What is expected
Check each line of the records below for the word "induction" and give the number of lines that have it, with nothing added.

[[ Dataset content open ]]

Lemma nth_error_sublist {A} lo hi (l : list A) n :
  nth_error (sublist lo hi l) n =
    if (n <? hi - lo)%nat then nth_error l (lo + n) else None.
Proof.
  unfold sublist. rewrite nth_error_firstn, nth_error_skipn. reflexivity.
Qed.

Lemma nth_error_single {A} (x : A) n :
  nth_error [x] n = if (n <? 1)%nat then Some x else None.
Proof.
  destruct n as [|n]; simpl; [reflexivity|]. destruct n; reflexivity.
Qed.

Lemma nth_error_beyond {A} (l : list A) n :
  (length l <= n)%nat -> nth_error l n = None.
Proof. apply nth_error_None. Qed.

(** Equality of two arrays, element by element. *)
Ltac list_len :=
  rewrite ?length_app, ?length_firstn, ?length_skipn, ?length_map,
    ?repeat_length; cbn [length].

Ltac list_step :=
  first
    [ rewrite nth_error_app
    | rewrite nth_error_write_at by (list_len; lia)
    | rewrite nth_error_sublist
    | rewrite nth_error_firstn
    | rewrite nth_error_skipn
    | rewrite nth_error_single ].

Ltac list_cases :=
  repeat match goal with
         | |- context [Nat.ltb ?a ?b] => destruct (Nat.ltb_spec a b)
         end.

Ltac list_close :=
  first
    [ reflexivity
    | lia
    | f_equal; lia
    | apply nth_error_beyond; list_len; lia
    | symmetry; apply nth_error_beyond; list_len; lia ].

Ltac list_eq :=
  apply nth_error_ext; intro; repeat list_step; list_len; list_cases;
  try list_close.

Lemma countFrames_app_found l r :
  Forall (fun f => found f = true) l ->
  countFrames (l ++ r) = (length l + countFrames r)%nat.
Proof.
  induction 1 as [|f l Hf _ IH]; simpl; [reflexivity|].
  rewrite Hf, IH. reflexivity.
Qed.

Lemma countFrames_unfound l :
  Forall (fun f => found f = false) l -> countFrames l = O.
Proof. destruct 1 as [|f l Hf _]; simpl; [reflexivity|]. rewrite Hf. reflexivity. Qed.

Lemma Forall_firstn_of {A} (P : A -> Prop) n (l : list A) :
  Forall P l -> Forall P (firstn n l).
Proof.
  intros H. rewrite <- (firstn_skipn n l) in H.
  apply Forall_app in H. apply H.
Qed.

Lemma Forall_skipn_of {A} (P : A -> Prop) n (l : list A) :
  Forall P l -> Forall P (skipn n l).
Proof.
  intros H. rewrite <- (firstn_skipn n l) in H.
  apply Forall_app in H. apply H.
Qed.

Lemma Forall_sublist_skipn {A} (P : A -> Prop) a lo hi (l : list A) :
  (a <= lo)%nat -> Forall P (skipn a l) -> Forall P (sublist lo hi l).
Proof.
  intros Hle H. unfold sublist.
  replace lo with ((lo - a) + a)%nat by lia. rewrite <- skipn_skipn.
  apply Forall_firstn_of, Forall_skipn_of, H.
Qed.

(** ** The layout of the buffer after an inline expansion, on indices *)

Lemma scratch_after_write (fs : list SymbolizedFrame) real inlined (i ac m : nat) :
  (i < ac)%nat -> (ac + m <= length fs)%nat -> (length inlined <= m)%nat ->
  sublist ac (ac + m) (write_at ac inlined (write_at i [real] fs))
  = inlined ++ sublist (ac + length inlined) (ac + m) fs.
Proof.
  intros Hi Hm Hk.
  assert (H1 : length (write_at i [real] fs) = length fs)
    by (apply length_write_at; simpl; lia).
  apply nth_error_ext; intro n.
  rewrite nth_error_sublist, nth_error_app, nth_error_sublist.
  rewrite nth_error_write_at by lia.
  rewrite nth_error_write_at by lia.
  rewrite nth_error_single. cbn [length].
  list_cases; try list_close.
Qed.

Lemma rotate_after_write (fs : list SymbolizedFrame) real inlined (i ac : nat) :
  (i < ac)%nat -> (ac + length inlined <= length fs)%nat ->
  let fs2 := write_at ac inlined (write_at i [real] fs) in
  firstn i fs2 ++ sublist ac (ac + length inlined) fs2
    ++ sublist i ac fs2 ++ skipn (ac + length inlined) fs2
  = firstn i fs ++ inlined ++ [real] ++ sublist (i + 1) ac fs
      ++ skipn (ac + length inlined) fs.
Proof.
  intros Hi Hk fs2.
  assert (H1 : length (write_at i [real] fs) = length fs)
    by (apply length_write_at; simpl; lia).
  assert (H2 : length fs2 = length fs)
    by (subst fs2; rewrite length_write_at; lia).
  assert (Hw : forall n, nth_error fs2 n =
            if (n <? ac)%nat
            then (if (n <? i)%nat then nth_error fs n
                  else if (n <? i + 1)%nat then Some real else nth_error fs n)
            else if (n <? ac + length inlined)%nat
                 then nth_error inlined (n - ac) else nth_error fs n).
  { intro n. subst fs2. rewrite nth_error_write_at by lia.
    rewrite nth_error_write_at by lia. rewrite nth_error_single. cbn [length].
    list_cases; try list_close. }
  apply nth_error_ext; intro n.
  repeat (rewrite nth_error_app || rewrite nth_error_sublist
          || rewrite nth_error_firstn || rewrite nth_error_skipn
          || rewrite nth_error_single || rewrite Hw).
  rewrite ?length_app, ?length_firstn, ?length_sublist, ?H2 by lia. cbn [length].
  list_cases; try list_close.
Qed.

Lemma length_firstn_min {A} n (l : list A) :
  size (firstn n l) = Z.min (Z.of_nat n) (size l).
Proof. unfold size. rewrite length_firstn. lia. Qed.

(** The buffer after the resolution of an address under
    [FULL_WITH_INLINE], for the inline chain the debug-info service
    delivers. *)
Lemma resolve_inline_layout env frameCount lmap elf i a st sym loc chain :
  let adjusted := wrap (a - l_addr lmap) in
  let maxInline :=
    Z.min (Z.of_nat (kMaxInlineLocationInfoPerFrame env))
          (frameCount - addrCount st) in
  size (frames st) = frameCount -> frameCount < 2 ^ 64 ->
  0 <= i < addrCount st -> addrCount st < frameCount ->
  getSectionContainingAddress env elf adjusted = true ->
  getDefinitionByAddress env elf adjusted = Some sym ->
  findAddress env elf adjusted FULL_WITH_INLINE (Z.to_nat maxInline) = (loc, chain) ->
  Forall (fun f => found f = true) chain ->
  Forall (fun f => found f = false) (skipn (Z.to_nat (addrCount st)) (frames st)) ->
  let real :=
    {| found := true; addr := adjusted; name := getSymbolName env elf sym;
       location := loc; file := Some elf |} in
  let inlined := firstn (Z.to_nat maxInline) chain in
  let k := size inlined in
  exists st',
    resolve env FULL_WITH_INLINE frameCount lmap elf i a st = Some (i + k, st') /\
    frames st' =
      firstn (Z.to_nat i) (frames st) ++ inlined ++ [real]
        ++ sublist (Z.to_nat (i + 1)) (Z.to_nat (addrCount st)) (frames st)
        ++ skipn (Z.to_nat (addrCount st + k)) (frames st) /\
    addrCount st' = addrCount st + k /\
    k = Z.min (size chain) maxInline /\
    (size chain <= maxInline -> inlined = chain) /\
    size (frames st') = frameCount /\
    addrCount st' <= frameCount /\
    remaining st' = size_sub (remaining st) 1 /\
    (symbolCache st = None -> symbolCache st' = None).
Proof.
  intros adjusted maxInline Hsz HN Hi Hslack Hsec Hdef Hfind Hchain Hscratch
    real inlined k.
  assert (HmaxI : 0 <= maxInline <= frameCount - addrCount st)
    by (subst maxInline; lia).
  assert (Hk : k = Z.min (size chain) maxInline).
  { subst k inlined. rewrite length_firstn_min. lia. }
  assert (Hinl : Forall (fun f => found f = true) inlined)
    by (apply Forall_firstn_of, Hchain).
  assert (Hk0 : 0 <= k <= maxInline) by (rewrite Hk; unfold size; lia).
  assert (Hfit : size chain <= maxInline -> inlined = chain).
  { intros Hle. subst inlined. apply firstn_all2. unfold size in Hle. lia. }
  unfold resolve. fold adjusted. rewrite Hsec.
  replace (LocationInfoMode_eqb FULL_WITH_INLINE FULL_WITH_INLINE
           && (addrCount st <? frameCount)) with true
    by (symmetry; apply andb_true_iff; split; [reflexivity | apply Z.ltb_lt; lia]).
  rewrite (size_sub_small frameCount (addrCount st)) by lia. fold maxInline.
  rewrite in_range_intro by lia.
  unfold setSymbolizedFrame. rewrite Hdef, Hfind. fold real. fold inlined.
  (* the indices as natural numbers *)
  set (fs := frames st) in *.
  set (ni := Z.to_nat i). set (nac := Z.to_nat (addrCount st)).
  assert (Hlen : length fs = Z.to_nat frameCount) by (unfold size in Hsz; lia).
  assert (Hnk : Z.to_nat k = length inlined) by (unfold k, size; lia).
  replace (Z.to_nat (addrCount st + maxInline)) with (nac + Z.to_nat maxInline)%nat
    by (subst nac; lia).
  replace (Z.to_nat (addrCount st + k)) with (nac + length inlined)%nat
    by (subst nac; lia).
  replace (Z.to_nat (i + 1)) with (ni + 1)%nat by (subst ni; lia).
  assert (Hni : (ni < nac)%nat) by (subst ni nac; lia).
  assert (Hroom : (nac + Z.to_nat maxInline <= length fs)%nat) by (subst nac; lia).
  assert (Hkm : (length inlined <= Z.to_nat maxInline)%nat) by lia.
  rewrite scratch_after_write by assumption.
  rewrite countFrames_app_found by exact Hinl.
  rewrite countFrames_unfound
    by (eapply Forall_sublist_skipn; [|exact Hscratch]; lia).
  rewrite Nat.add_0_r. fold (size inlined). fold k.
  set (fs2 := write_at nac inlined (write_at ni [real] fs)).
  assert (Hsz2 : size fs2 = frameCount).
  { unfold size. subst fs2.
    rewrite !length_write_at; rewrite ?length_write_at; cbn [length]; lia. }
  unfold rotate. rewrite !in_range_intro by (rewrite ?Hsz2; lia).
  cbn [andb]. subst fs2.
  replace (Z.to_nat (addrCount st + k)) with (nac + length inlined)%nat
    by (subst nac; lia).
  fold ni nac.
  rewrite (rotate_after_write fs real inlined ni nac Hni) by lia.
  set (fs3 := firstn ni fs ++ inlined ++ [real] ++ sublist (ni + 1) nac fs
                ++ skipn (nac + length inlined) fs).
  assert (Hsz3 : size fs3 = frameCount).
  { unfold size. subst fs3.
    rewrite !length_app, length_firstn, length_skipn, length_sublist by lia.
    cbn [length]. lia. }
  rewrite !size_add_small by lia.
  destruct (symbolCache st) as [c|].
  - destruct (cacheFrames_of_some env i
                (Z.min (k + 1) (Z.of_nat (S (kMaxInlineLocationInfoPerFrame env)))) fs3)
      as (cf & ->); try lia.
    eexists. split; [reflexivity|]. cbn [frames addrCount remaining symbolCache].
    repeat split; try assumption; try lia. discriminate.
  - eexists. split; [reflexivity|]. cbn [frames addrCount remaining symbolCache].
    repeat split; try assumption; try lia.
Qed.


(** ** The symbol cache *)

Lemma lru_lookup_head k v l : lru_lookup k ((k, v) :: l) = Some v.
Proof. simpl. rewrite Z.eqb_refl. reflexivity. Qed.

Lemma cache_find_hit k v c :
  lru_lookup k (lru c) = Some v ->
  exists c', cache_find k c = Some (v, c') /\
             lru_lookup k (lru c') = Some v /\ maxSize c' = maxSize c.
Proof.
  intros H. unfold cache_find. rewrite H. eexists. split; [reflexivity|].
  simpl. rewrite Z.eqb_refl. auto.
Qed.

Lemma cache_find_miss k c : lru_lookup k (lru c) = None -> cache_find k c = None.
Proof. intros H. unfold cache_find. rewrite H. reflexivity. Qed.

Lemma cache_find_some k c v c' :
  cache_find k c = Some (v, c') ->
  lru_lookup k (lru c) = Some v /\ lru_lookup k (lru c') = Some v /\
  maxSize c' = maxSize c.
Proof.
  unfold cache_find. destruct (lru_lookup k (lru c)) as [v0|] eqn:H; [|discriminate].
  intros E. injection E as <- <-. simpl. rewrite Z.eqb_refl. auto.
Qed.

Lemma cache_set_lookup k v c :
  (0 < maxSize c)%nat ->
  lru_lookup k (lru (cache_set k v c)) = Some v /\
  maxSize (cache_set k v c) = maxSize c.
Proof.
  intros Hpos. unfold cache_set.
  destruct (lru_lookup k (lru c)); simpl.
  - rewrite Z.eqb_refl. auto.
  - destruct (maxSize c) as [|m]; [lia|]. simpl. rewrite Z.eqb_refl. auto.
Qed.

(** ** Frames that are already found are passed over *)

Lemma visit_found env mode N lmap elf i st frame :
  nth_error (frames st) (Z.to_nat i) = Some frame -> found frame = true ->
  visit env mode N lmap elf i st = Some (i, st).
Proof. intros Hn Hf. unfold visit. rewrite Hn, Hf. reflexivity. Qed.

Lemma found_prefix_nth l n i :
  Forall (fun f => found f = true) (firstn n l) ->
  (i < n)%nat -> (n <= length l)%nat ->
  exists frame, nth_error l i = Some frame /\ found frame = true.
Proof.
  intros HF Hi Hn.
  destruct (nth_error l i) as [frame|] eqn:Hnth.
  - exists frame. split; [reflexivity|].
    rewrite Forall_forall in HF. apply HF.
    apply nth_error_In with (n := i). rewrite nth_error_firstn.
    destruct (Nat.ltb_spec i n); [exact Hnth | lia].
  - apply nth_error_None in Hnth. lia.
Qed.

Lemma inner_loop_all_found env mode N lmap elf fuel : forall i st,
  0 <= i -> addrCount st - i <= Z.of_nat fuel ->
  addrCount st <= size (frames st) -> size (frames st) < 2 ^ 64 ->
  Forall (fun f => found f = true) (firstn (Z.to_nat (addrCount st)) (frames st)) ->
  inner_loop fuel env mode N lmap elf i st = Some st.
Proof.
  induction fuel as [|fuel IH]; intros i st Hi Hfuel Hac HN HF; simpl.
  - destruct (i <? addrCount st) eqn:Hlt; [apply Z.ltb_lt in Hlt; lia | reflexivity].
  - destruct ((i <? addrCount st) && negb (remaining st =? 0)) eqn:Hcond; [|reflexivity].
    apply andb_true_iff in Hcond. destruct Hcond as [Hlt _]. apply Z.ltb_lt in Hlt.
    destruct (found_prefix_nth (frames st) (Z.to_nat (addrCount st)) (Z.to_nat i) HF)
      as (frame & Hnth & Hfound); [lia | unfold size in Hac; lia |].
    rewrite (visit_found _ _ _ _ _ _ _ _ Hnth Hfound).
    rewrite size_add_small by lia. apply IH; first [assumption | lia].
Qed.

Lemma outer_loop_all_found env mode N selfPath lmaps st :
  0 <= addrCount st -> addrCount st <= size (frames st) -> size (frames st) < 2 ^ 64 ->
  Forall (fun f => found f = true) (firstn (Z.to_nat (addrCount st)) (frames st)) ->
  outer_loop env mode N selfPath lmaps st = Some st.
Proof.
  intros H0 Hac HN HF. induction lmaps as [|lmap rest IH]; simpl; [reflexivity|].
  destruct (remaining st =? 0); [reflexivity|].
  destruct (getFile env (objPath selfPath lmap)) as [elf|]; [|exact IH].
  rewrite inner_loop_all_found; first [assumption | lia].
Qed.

[[ Dataset content closed ]]

Result
3